The integration of histology images and gene profiles has shown great promise for improving survival prediction in cancer. However, current approaches often struggle to model intra- and inter-modal interactions efficiently and effectively due to the high dimensionality and complexity of the inputs. A major challenge is capturing critical prognostic events that, though few, underlie the complexity of the observed inputs and largely determine patient outcomes. These events, manifested as high-level structural signals such as spatial histologic patterns or pathway co-activations, are typically sparse, patient-specific, and unannotated, making them inherently difficult to uncover. To address this, we propose SlotSPE, a slot-based framework for structural prognostic event modeling. Specifically, inspired by the principle of factorial coding, we compress each patient's multimodal inputs into compact, modality-specific sets of mutually distinctive slots using slot attention. By leveraging these slot representations as encodings for prognostic events, our framework enables both efficient and effective modeling of complex intra- and inter-modal interactions, while also facilitating seamless incorporation of biological priors that enhance prognostic relevance. Extensive experiments on ten cancer benchmarks show that SlotSPE outperforms existing methods in 8 out of 10 cohorts, achieving an overall improvement of 2.9%. It remains robust under missing genomic data and delivers markedly improved interpretability through structured event decomposition.

Paper Structure

This paper contains 44 sections, 19 equations, 14 figures, 10 tables.

Figures (14)

  • Figure 1: Framework of SlotSPE. Histology and gene features are extracted into bag structures, then compressed into slots via slot attention. Selective slot activation enforces sparsity and mutual competition, while a biologically guided cross-modal reconstruction aligns modalities.
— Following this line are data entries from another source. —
(* ===== verification/Polynomials.v ===== *)
(** Polynomials over a field as lists of coefficients, lowest degree first:
  evaluation by Horner's rule, division by a linear factor, the bound on the
  number of roots, and Lagrange interpolation.  Used for the secret sharing of
  platform/crypto/shamir.go over the field of [Shamir]. *)
From Stdlib Require Import Ring Lia.
From S2P Require Import Prelude.

Class FieldOps (F : Type) := {
  f0 : F; f1 : F; fadd : F → F → F; fmul : F → F → F; fsub : F → F → F; fopp : F → F;
  finv : F → F; f_eq_dec :: EqDecision F }.
Class FieldLaws (F : Type) `{FieldOps F} := {
  f_ring : ring_theory f0 f1 fadd fmul fsub fopp (@eq F);
  f_one_zero : f1 ≠ f0;
  f_inv_l : ∀ x : F, x ≠ f0 → fmul (finv x) x = f1 }.

Section polynomials.
Local Open Scope nat_scope.
Context {F : Type} `{FieldLaws F}.
Add Ring Fring : f_ring.
Local Infix "⊕" := fadd (at level 50, left associativity).
Local Infix "⊖" := fsub (at level 50, left associativity).
Local Infix "⊗" := fmul (at level 40, left associativity).

Fixpoint peval (p : list F) (x : F) : F :=
  match p with [] => f0 | c :: p => c ⊕ x ⊗ peval p x end.

Lemma peval_at_0 c p : peval (c :: p) f0 = c.
Proof. cbn [peval]. ring. Qed.
Lemma mul_eq_0 a b : a ⊗ b = f0 → a = f0 ∨ b = f0.
Proof.
  intros E. destruct (decide (a = f0)) as [|Ha]; [by left|right].
  replace b with (finv a ⊗ a ⊗ b) by (rewrite f_inv_l by done; ring).
  replace (finv a ⊗ a ⊗ b) with (finv a ⊗ (a ⊗ b)) by ring. rewrite E. ring.
Qed.
Lemma sub_eq_0 a b : a ⊖ b = f0 ↔ a = b.
Proof.
  split; [|intros ->; ring]. intros E.
  replace a with ((a ⊖ b) ⊕ b) by ring. rewrite E. ring.
Qed.

(** ** Roots *)
Fixpoint synth (p : list F) (a : F) : list F :=
  match p with
  | [] => []
  | c :: p' => match p' with [] => [] | _ :: _ => peval p' a :: synth p' a end
  end.

Lemma synth_length p a : length (synth p a) = pred (length p).
Proof.
  induction p as [|c p IH]; [done|]. destruct p as [|d p]; [done|].
  cbn [synth length] in *. by rewrite IH.
Qed.
Lemma synth_spec p a x : peval p x = peval p a ⊕ (x ⊖ a) ⊗ peval (synth p a) x.
Proof.
  induction p as [|c p IH]; cbn [peval synth]; [ring|]. destruct p as [|d p]; cbn [peval] in *; [ring|].
  rewrite IH. ring.
Qed.
Lemma synth_zero p a :
  peval p a = f0 → Forall (eq f0) (synth p a) → Forall (eq f0) p.
Proof.
  induction p as [|c p IH]; intros E Hs; [done|]. destruct p as [|d p].
  - cbn [peval] in E. constructor; [|done]. rewrite <- E. ring.
  - cbn [synth] in Hs. apply Forall_cons in Hs as [Hd Hs].
    constructor; [|by apply IH]. cbn [peval] in E, Hd. rewrite <- Hd in E. rewrite <- E. ring.
Qed.

(** A polynomial with at most as many coefficients as it has distinct roots is zero. *)
Lemma roots_zero p xs :
  NoDup xs → length p ≤ length xs → (∀ x, x ∈ xs → peval p x = f0) → Forall (eq f0) p.
Proof.
  revert p. induction xs as [|a xs IH]; intros p Hnd Hl Hr.
  { destruct p; [done|simpl in Hl; lia]. }
  apply NoDup_cons in Hnd as [Ha Hnd]. assert (peval p a = f0) as Ea by (apply Hr; left).
  apply synth_zero with a; [done|]. apply IH; [done|rewrite synth_length; simpl in Hl; lia|].
  intros x Hx. pose proof (synth_spec p a x) as E. rewrite Ea, Hr in E by (by right).
  destruct (mul_eq_0 (x ⊖ a) (peval (synth p a) x)) as [E'|E']; [rewrite E at 1; ring| |done].
  apply sub_eq_0 in E' as ->. done.
Qed.

Fixpoint psub (p q : list F) : list F :=
  match p, q with a :: p, b :: q => (a ⊖ b) :: psub p q | _, _ => [] end.
Lemma psub_length p q : length p = length q → length (psub p q) = length p.
Proof. revert q. induction p; intros [|? q] ?; simplify_eq/=; auto. Qed.
Lemma psub_eval p q x : length p = length q → peval (psub p q) x = peval p x ⊖ peval q x.
Proof.
  revert q. induction p as [|c p IH]; intros [|d q] Hl; simplify_eq/=; [ring|].
  rewrite IH by done. ring.
Qed.

(** Two polynomials of [n] coefficients that agree at [n] points are the same. *)
Lemma poly_unique p q xs :
  NoDup xs → length p = length q → length p ≤ length xs →
  (∀ x, x ∈ xs → peval p x = peval q x) → p = q.
Proof.
  intros Hnd Hpq Hl Hx.
  assert (Forall (eq f0) (psub p q)) as Hz.
  { apply roots_zero with xs; [done|by rewrite psub_length|]. intros x Hin.
    rewrite psub_eval, Hx by done. ring. }
  clear Hl Hx. revert q Hpq Hz.
  induction p as [|c p IH]; intros [|d q] Hpq Hz; simplify_eq/=; [done|].
  apply Forall_cons in Hz as [E Hz]. symmetry in E. apply sub_eq_0 in E as ->. f_equal. auto.
Qed.

(** ** Lagrange interpolation *)

(** [Π_{x_j ∈ ds} (t - x_j) / (x - x_j)] *)
Fixpoint basis_at (ds : list F) (x t : F) : F :=
  match ds with
  | [] => f1
  | d :: ds => ((t ⊖ d) ⊗ finv (x ⊖ d)) ⊗ basis_at ds x t
  end.
Definition lagrange (xs ys : list F) (t : F) : F :=
  foldr (fun i acc => default f0 (ys !! i) ⊗ basis_at (delete i xs) (default f0 (xs !! i)) t ⊕ acc)
    f0 (seq 0 (length xs)).

Fixpoint padd (p q : list F) : list F :=
  match p, q with
  | [], _ => q
  | _, [] => p
  | a :: p, b :: q => (a ⊕ b) :: padd p q
  end.
Definition pscale (k : F) (p : list F) : list F := fmul k <$> p.
Definition pmul_lin (d k : F) (p : list F) : list F :=
  padd (pscale (fopp (d ⊗ k)) p) (f0 :: pscale k p).

Lemma padd_eval p q x : peval (padd p q) x = peval p x ⊕ peval q x.
Proof.
  revert q. induction p as [|c p IH]; intros [|d q]; cbn [padd peval]; [ring..|].
  rewrite IH. ring.
Qed.
Lemma padd_length p q : length (padd p q) = length p `max` length q.
Proof. revert q. induction p; intros [|? q]; simpl; auto. Qed.
Lemma pscale_eval k p x : peval (pscale k p) x = k ⊗ peval p x.
Proof. induction p as [|c p IH]; cbn; [ring|]. unfold pscale in IH. rewrite IH. ring. Qed.
Lemma pmul_lin_eval d k p x : peval (pmul_lin d k p) x = ((x ⊖ d) ⊗ k) ⊗ peval p x.
Proof. unfold pmul_lin. rewrite padd_eval. cbn [peval]. rewrite !pscale_eval. ring. Qed.
Lemma pmul_lin_length d k p : length (pmul_lin d k p) = S (length p).
Proof. unfold pmul_lin, pscale. rewrite padd_length. simpl. rewrite !length_fmap. lia. Qed.

Fixpoint basis_poly (ds : list F) (x : F) : list F :=
  match ds with
  | [] => [f1]
  | d :: ds => pmul_lin d (finv (x ⊖ d)) (basis_poly ds x)
  end.
Lemma basis_poly_eval ds x t : peval (basis_poly ds x) t = basis_at ds x t.
Proof.
  induction ds as [|d ds IH]; cbn [basis_poly basis_at]; [cbn; ring|].
  by rewrite pmul_lin_eval, IH.
Qed.
Lemma basis_poly_length ds x : length (basis_poly ds x) = S (length ds).
Proof. induction ds; simpl; [done|]. by rewrite pmul_lin_length, IHds. Qed.

Definition lagrange_poly (xs ys : list F) : list F :=
  foldr (fun i acc => padd (pscale (default f0 (ys !! i))
     (basis_poly (delete i xs) (default f0 (xs !! i)))) acc) (replicate (length xs) f0)
    (seq 0 (length xs)).

Lemma replicate_eval n t : peval (replicate n f0) t = f0.
Proof. induction n as [|n IH]; cbn; [done|]. rewrite IH. ring. Qed.
Lemma pad_zeros_eval p n t : peval (p ++ replicate n f0) t = peval p t.
Proof. induction p as [|c p IH]; cbn; [apply replicate_eval|]. by rewrite IH. Qed.
Lemma lagrange_poly_eval xs ys t : peval (lagrange_poly xs ys) t = lagrange xs ys t.
Proof.
  unfold lagrange_poly, lagrange. generalize (seq 0 (length xs)) as l.
  induction l as [|i l IH]; cbn [foldr]; [apply replicate_eval|].
  by rewrite padd_eval, pscale_eval, basis_poly_eval, IH.
Qed.
Lemma lagrange_poly_length xs ys : length (lagrange_poly xs ys) = length xs.
Proof.
  unfold lagrange_poly.
  assert (∀ i, i ∈ seq 0 (length xs) → (i < length xs)%nat) as Hi by (intros i ?%elem_of_seq; lia).
  revert Hi. generalize (seq 0 (length xs)) as l. induction l as [|i l IH]; intros Hi; cbn [foldr].
  { apply length_replicate. }
  rewrite padd_length, IH by (intros; apply Hi; by right).
  unfold pscale. rewrite length_fmap, basis_poly_length.
  assert (i < length xs)%nat by (apply Hi; left).
  rewrite length_delete by (by apply lookup_lt_is_Some). lia.
Qed.

Lemma basis_at_other ds x t : t ∈ ds → basis_at ds x t = f0.
Proof.
  induction ds as [|d ds IH]; [by intros ?%elem_of_nil|].
  intros [->|Ht]%elem_of_cons; cbn [basis_at]; [ring|]. rewrite IH by done. ring.
Qed.
Lemma basis_at_self ds x : x ∉ ds → basis_at ds x x = f1.
Proof.
  induction ds as [|d ds IH]; intros Hx; [done|]. apply not_elem_of_cons in Hx as [Hd Hx].
  cbn [basis_at]. rewrite IH by done.
  replace ((x ⊖ d) ⊗ finv (x ⊖ d)) with (finv (x ⊖ d) ⊗ (x ⊖ d)) by ring.
  rewrite f_inv_l; [ring|]. by rewrite sub_eq_0.
Qed.

Lemma NoDup_delete_notin (xs : list F) i x : NoDup xs → xs !! i = Some x → x ∉ delete i xs.
Proof.
  intros Hnd Hi Hin. apply list_elem_of_lookup in Hin as [k Hk].
  destruct (decide (k < i)%nat).
  - rewrite list_lookup_delete_lt in Hk by done. pose proof (NoDup_lookup _ _ _ _ Hnd Hi Hk). lia.
  - rewrite list_lookup_delete_ge in Hk by lia. pose proof (NoDup_lookup _ _ _ _ Hnd Hi Hk). lia.
Qed.

Lemma foldr_single (f : nat → F) (l : list nat) k :
  NoDup l → k ∈ l → (∀ i, i ∈ l → i ≠ k → f i = f0) → foldr (fun i acc => f i ⊕ acc) f0 l = f k.
Proof.
  induction l as [|i l IH]; intros Hnd Hk Hf; [by apply elem_of_nil in Hk|].
  apply NoDup_cons in Hnd as [Hi Hnd]. cbn [foldr]. destruct (decide (i = k)) as [->|Hne].
  - assert (foldr (fun i acc => f i ⊕ acc) f0 l = f0) as ->; [|ring].
    assert (∀ j, j ∈ l → f j = f0) as Hz by (intros j Hj; apply Hf; [by right|intros ->; done]).
    clear IH Hf Hi Hnd Hk. induction l as [|j l IH]; [done|]. cbn [foldr].
    rewrite IH by (intros j' ?; apply Hz; by right). rewrite Hz by left. ring.
  - apply elem_of_cons in Hk as [->|Hk]; [done|]. rewrite (Hf i) by (by left || done).
    rewrite IH; [ring|done..|]. intros j Hj ?. apply Hf; [by right|done].
Qed.

Lemma lagrange_at xs ys k x y :
  NoDup xs → xs !! k = Some x → ys !! k = Some y → lagrange xs ys x = y.
Proof.
  intros Hnd Hx Hy. unfold lagrange.
  rewrite (foldr_single (fun i => default f0 (ys !! i) ⊗
             basis_at (delete i xs) (default f0 (xs !! i)) x) _ k).
  - rewrite Hx, Hy. cbn. rewrite basis_at_self; [ring|]. by apply (NoDup_delete_notin xs k x).
  - apply NoDup_seq.
  - apply elem_of_seq. apply lookup_lt_Some in Hx. lia.
  - intros i Hi Hne. rewrite basis_at_other; [ring|]. apply list_elem_of_lookup.
    destruct (decide (k < i)%nat).
    + exists k. by rewrite list_lookup_delete_lt.
    + exists (pred k). rewrite list_lookup_delete_ge by lia. by replace (S (pred k)) with k by lia.
Qed.

(** Interpolating the values of a short enough polynomial gives the polynomial. *)
Lemma lagrange_correct p xs t :
  NoDup xs → length p ≤ length xs → lagrange xs (peval p <$> xs) t = peval p t.
Proof.
  intros Hnd Hl. rewrite <- lagrange_poly_eval.
  assert (lagrange_poly xs (peval p <$> xs) = p ++ replicate (length xs - length p) f0) as ->.
  { apply poly_unique with xs; [done| | |].
    - rewrite lagrange_poly_length, length_app, length_replicate. lia.
    - by rewrite lagrange_poly_length.
    - intros x Hx. apply list_elem_of_lookup in Hx as [k Hk]. rewrite lagrange_poly_eval.
      rewrite (lagrange_at _ _ k x (peval p x)); [|done|done|by rewrite list_lookup_fmap, Hk].
      by rewrite pad_zeros_eval. }
  by apply pad_zeros_eval.
Qed.

(** Through [n] points with distinct abscissas goes exactly one polynomial of
  [n] coefficients. *)
Lemma interpolation_exists xs ys :
  NoDup xs → length xs = length ys →
  ∃ p, length p = length xs ∧ peval p <$> xs = ys ∧
       ∀ q, length q = length xs → peval q <$> xs = ys → q = p.
Proof.
  intros Hnd Hl. exists (lagrange_poly xs ys). split; [apply lagrange_poly_length|].
  assert (peval (lagrange_poly xs ys) <$> xs = ys) as Hev.
  { apply list_eq. intros i. rewrite list_lookup_fmap. destruct (xs !! i) as [x|] eqn:Hx.
    - destruct (lookup_lt_is_Some_2 ys i) as [y Hy]; [apply lookup_lt_Some in Hx; lia|].
      rewrite Hy. cbn. rewrite lagrange_poly_eval. f_equal. by apply lagrange_at with i.
    - apply lookup_ge_None in Hx. symmetry. apply lookup_ge_None. lia. }
  split; [done|]. intros q Hq Hev'. apply poly_unique with xs; [done| | |].
  - by rewrite lagrange_poly_length.
  - by rewrite Hq.
  - intros x Hx. rewrite <- Hev in Hev'. apply list_elem_of_lookup in Hx as [k Hk].
    apply (f_equal (.!! k)) in Hev'. rewrite !list_lookup_fmap, Hk in Hev'. by simplify_eq/=.
Qed.
End polynomials.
Finally, slot interactions are modeled using self- and cross-attention to predict survival.
  • Figure 2: Detailed component structure of SlotSPE. (a) Selective slot activation: a Mixture-of-Experts(MoE)–style decoder sparsely activates only the most predictive slots. (b) Cross-modal reconstruction: guided by biological priors, omics-derived slots are aligned with histology by predicting pathway-level gene expression from WSIs.
  • Figure 3: Kaplan--Meier curves of predicted high-risk and low-risk groups. A $p$-value $< 0.05$ at the top indicates statistically significant separation between groups. The restricted mean survival time (RMST) up to 60 months is also reported, with values shown as $\Delta$ (High--Low), and ratio (High/Low). (Zoom in to view details.)
  • Figure 4: Performance vs (Inference) Memory/Runtime Trade-off
  • Figure 5: Interpretability of slots. (A) Original WSI, assignment map of histology-derived slots, and assignment map of omics-derived slots. (B) Attention maps for each slot with the top-5 most relevant patches highlighted. (C) Top-3 relevant and irrelevant pathways identified per slot.